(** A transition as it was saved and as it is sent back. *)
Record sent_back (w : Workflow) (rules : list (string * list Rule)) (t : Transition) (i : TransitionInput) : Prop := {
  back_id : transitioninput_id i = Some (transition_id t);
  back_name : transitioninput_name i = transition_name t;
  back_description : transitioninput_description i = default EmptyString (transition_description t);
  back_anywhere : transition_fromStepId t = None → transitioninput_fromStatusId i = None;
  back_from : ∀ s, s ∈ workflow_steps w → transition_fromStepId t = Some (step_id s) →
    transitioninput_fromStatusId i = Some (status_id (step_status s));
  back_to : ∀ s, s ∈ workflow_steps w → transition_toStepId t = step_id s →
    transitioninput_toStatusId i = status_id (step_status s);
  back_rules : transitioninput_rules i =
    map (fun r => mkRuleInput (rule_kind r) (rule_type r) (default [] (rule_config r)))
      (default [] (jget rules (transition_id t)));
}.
--
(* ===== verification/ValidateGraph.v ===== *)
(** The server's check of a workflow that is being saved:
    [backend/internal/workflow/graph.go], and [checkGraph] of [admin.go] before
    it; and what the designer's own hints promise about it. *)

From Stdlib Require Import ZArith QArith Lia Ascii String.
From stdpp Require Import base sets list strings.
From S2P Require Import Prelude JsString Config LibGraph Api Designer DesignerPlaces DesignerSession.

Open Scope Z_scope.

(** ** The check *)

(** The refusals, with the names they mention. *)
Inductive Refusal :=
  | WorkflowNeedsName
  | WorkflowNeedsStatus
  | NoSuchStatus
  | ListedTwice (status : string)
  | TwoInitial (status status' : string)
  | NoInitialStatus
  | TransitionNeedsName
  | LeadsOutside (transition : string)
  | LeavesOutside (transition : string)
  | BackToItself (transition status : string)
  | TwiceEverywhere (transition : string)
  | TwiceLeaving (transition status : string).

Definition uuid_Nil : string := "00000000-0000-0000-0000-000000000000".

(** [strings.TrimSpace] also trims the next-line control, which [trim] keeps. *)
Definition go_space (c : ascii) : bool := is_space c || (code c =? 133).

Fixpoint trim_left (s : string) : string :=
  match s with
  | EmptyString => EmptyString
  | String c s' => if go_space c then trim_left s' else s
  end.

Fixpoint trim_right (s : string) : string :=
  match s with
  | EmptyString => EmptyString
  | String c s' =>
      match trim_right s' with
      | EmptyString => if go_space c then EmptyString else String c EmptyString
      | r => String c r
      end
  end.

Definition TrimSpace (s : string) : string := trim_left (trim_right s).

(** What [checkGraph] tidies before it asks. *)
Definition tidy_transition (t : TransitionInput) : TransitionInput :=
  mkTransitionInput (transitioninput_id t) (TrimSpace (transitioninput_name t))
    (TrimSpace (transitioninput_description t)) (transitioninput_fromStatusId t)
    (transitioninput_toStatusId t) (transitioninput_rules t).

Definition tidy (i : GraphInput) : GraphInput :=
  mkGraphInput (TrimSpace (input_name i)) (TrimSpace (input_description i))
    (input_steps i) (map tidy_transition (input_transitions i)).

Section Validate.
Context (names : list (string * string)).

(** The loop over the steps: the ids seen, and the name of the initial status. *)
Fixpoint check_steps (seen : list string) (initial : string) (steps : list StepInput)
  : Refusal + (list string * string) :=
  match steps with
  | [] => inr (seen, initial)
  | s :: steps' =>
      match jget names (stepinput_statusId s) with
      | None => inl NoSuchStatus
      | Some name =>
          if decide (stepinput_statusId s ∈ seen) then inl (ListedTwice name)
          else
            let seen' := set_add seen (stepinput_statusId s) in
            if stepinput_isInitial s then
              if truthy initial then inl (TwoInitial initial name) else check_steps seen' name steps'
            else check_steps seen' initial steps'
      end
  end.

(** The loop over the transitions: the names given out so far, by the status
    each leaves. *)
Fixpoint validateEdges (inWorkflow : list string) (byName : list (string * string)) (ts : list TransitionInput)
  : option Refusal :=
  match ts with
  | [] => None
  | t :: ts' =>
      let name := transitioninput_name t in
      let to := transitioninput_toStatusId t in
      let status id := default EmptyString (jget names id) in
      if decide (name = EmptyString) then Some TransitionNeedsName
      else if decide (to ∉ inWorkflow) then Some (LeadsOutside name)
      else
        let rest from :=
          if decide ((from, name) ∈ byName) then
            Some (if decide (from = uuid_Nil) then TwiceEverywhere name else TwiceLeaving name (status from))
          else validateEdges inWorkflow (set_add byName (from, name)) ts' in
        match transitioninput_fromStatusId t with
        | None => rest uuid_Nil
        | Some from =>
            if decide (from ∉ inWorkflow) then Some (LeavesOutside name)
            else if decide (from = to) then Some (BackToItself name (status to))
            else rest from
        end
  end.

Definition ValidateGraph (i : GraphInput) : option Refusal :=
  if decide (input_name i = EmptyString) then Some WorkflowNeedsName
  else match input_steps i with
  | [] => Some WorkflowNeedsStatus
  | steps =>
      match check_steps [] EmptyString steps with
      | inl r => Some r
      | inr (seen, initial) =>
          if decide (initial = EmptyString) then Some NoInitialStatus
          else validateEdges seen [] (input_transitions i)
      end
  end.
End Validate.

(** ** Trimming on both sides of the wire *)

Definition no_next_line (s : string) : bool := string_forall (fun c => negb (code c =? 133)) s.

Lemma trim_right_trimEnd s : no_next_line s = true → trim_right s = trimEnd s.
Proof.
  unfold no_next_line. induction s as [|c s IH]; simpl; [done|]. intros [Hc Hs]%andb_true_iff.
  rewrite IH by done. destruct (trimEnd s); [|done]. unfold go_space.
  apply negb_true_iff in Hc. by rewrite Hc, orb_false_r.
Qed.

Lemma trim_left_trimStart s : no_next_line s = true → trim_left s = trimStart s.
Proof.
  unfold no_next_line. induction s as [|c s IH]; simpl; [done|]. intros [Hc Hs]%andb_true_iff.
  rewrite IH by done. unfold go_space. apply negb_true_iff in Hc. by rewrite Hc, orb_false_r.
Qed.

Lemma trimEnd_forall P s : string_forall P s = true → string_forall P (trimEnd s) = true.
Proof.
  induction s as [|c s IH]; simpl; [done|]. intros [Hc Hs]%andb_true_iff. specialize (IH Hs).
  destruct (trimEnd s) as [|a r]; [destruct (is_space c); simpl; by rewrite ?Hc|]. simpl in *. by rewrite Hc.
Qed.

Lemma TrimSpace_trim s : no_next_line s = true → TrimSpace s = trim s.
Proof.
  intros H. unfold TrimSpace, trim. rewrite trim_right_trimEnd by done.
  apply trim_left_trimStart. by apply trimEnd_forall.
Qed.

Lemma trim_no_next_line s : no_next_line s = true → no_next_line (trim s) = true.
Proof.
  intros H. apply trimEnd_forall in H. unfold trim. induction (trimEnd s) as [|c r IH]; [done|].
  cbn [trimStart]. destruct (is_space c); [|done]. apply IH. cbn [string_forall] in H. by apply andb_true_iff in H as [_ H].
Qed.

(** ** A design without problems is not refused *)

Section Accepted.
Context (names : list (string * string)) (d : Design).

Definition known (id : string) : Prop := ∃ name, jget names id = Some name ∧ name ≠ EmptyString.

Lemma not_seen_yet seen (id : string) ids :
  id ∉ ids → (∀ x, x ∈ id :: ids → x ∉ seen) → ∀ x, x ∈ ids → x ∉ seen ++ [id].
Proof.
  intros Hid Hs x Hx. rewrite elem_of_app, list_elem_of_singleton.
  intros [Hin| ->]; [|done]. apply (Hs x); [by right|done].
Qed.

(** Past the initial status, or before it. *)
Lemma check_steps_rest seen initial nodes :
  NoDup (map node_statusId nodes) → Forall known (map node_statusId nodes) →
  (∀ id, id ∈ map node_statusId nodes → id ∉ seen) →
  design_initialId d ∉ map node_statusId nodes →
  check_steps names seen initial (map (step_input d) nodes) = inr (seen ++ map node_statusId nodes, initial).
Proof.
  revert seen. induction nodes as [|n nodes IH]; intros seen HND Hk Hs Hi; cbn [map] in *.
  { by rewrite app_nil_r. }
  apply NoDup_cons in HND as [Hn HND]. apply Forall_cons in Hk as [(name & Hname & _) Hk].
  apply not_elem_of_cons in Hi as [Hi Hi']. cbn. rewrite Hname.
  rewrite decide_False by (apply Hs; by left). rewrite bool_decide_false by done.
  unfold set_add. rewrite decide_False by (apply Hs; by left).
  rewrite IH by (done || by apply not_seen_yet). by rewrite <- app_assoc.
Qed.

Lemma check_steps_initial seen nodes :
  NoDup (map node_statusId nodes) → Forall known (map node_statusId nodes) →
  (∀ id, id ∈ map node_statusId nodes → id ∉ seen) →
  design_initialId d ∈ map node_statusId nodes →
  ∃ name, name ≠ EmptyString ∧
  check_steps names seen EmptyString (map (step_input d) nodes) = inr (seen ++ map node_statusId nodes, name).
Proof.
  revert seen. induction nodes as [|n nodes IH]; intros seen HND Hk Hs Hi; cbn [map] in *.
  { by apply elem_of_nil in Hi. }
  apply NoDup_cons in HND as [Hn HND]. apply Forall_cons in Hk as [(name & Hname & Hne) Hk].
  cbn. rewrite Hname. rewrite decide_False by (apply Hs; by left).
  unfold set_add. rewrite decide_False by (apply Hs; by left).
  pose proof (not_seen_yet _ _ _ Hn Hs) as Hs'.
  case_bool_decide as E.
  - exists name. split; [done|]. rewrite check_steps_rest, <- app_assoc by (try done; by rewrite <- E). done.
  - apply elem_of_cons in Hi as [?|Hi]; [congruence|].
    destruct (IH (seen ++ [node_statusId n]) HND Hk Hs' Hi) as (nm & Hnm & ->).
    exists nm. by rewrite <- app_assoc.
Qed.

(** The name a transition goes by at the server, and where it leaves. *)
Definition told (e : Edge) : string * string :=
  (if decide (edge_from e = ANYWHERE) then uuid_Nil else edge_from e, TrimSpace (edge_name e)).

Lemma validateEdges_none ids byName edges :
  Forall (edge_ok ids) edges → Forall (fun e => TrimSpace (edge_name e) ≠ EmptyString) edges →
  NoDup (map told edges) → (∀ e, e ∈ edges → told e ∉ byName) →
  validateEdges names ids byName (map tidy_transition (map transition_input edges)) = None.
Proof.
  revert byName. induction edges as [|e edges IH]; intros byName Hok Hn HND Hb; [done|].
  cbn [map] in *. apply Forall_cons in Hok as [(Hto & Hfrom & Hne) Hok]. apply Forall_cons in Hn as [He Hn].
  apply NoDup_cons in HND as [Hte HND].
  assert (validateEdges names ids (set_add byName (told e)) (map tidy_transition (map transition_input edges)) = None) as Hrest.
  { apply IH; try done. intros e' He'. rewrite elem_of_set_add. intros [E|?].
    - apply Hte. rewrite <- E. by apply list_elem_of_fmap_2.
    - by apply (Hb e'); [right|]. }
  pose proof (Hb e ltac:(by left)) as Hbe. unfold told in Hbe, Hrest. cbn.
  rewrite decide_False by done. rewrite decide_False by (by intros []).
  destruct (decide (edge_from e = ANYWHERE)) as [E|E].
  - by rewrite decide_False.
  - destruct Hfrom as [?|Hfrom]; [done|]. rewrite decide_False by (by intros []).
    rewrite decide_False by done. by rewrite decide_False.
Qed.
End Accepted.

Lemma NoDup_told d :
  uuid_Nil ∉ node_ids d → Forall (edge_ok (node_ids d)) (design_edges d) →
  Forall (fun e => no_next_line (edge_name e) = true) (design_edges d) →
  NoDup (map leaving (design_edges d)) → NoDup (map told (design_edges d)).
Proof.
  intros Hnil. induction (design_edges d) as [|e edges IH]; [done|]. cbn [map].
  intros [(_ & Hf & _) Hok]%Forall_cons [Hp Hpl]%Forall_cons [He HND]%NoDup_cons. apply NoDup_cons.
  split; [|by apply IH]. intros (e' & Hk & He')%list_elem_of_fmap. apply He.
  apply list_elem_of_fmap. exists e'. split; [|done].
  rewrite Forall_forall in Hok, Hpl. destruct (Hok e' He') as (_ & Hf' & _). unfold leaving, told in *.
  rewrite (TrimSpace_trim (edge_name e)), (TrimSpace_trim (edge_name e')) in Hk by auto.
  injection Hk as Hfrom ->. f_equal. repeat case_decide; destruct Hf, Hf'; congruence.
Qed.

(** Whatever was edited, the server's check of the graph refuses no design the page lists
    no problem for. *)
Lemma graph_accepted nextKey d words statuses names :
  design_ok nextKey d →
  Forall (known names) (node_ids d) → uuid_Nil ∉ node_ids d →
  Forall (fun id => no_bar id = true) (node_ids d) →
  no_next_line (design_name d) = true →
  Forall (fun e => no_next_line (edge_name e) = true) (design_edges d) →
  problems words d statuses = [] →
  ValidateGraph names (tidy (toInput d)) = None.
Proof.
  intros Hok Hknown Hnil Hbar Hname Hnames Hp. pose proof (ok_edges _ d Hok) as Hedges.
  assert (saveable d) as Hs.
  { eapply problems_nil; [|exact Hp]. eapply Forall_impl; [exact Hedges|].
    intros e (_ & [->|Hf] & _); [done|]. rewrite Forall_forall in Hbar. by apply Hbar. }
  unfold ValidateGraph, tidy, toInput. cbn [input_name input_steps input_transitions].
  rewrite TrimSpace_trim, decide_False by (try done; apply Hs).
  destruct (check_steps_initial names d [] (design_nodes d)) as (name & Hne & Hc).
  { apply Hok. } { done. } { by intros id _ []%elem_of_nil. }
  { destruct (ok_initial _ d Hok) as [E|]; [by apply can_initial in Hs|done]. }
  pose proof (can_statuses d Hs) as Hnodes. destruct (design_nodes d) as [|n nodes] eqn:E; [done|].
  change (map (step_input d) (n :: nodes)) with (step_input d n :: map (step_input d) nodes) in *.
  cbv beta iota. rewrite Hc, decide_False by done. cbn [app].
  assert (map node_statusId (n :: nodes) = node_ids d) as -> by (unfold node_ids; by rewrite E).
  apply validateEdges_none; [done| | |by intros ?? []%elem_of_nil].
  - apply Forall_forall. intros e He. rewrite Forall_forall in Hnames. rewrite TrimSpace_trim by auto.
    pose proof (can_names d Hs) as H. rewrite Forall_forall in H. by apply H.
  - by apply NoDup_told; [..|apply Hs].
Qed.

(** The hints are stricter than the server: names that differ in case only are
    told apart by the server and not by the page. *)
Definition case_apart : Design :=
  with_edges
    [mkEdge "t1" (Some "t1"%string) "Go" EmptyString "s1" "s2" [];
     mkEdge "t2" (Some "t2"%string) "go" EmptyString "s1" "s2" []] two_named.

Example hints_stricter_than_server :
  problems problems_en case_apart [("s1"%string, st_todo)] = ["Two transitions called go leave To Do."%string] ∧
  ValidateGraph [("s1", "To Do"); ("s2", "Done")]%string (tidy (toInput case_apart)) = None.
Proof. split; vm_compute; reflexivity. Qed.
--
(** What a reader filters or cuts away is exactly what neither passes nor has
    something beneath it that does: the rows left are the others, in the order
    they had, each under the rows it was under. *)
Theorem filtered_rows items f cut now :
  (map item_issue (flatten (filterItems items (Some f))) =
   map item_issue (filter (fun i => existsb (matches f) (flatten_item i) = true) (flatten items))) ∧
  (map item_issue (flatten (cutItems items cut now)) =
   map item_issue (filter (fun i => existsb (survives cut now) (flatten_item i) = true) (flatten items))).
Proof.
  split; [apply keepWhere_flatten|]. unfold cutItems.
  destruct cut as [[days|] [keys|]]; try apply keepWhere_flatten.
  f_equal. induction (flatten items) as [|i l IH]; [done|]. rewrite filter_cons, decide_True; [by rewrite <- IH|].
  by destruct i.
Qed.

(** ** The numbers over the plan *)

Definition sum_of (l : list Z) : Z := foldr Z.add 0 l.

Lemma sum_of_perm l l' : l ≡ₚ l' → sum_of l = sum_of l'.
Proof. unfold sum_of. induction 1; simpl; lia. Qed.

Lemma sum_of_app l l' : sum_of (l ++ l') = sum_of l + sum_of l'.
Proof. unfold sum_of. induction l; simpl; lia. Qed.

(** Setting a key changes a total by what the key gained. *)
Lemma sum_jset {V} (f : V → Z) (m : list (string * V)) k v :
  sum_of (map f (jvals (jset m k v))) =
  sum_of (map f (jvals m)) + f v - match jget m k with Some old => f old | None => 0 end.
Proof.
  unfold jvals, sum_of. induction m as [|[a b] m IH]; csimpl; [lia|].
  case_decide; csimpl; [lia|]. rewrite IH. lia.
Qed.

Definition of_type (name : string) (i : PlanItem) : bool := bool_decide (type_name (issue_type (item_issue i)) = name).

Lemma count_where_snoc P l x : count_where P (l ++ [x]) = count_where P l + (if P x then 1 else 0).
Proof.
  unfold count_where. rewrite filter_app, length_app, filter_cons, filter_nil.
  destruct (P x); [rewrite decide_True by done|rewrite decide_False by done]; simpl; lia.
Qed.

Work task: When the line with "(* ===== verification/ValidateGraph.v" is reached in the data above, start copying there, and copy each line exactly until the line with "(** ** The check *)" has been copied; copy nothing else.

Your response:
(* ===== verification/ValidateGraph.v ===== *)
(** The server's check of a workflow that is being saved:
    [backend/internal/workflow/graph.go], and [checkGraph] of [admin.go] before
    it; and what the designer's own hints promise about it. *)

From Stdlib Require Import ZArith QArith Lia Ascii String.
From stdpp Require Import base sets list strings.
From S2P Require Import Prelude JsString Config LibGraph Api Designer DesignerPlaces DesignerSession.

Open Scope Z_scope.

(** ** The check *)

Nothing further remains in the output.